(** * clip-and-brew: the recorder / uploader pipeline and the Daydream client

    A shallow embedding of
      - [VideoRecorder] and [StudioRecorder.startRecording]
        (the StudioRecorder component),
      - [uploadToLivepeer] (same file),
      - [createDaydreamStream], [updateDaydreamPromptsWithRetry] and the
        request body of [updateDaydreamPrompts] (src/lib/daydream.ts).

    Conventions of the embedding.
      - An [async] function is a computation that records the effects it
        performs, in order, in a trace of events and ends with [Ok v]
        (the promise resolves with [v]) or [Throw e] (it rejects with [e]).
      - What the outside world answers (edge functions, the TUS client, the
        PUT request, the encoder, the clock, the duration repair) is an
        argument of the computation.  A platform call has the outcomes the
        source distinguishes: [supabase.functions.invoke] answers
        [{data, error}], the TUS upload ends in [onSuccess] or [onError],
        [fetch] resolves with a response that is [ok] or not, or rejects,
        [fixWebmDuration] returns or throws.
      - Optional callbacks ([onProgress?.(..)], [onUploadDone?.(..)]) are
        taken as provided: the trace records the call.
      - [console.warn] and [console.error] are recorded with their first
        argument; [console.log] is not recorded.
      - JavaScript numbers that are counts or millisecond timestamps are [Z];
        progress fractions are [Q] (a quotient by 0 is 0 there, not [NaN] or
        [Infinity]; no statement depends on its value).
      - A call of the component's [startRecording] runs in two steps, cut
        at its [await]: other code can run between them, such as a second
        call made in the same tick. *)

From Stdlib Require Import String Ascii List ZArith QArith Qminmax Lia Bool.
From Stdlib Require Import DecimalString.
Import ListNotations.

------------------------------------------------

◆ Prompt: Starting with the line with "[fetch] resolves with" above and going on through the line with "- [console.warn] and", transcribe every line exactly, both ends included, and add nothing.

◆ Response area:
        [fetch] resolves with a response that is [ok] or not, or rejects,
        [fixWebmDuration] returns or throws.
      - Optional callbacks ([onProgress?.(..)], [onUploadDone?.(..)]) are
        taken as provided: the trace records the call.
      - [console.warn] and [console.error] are recorded with their first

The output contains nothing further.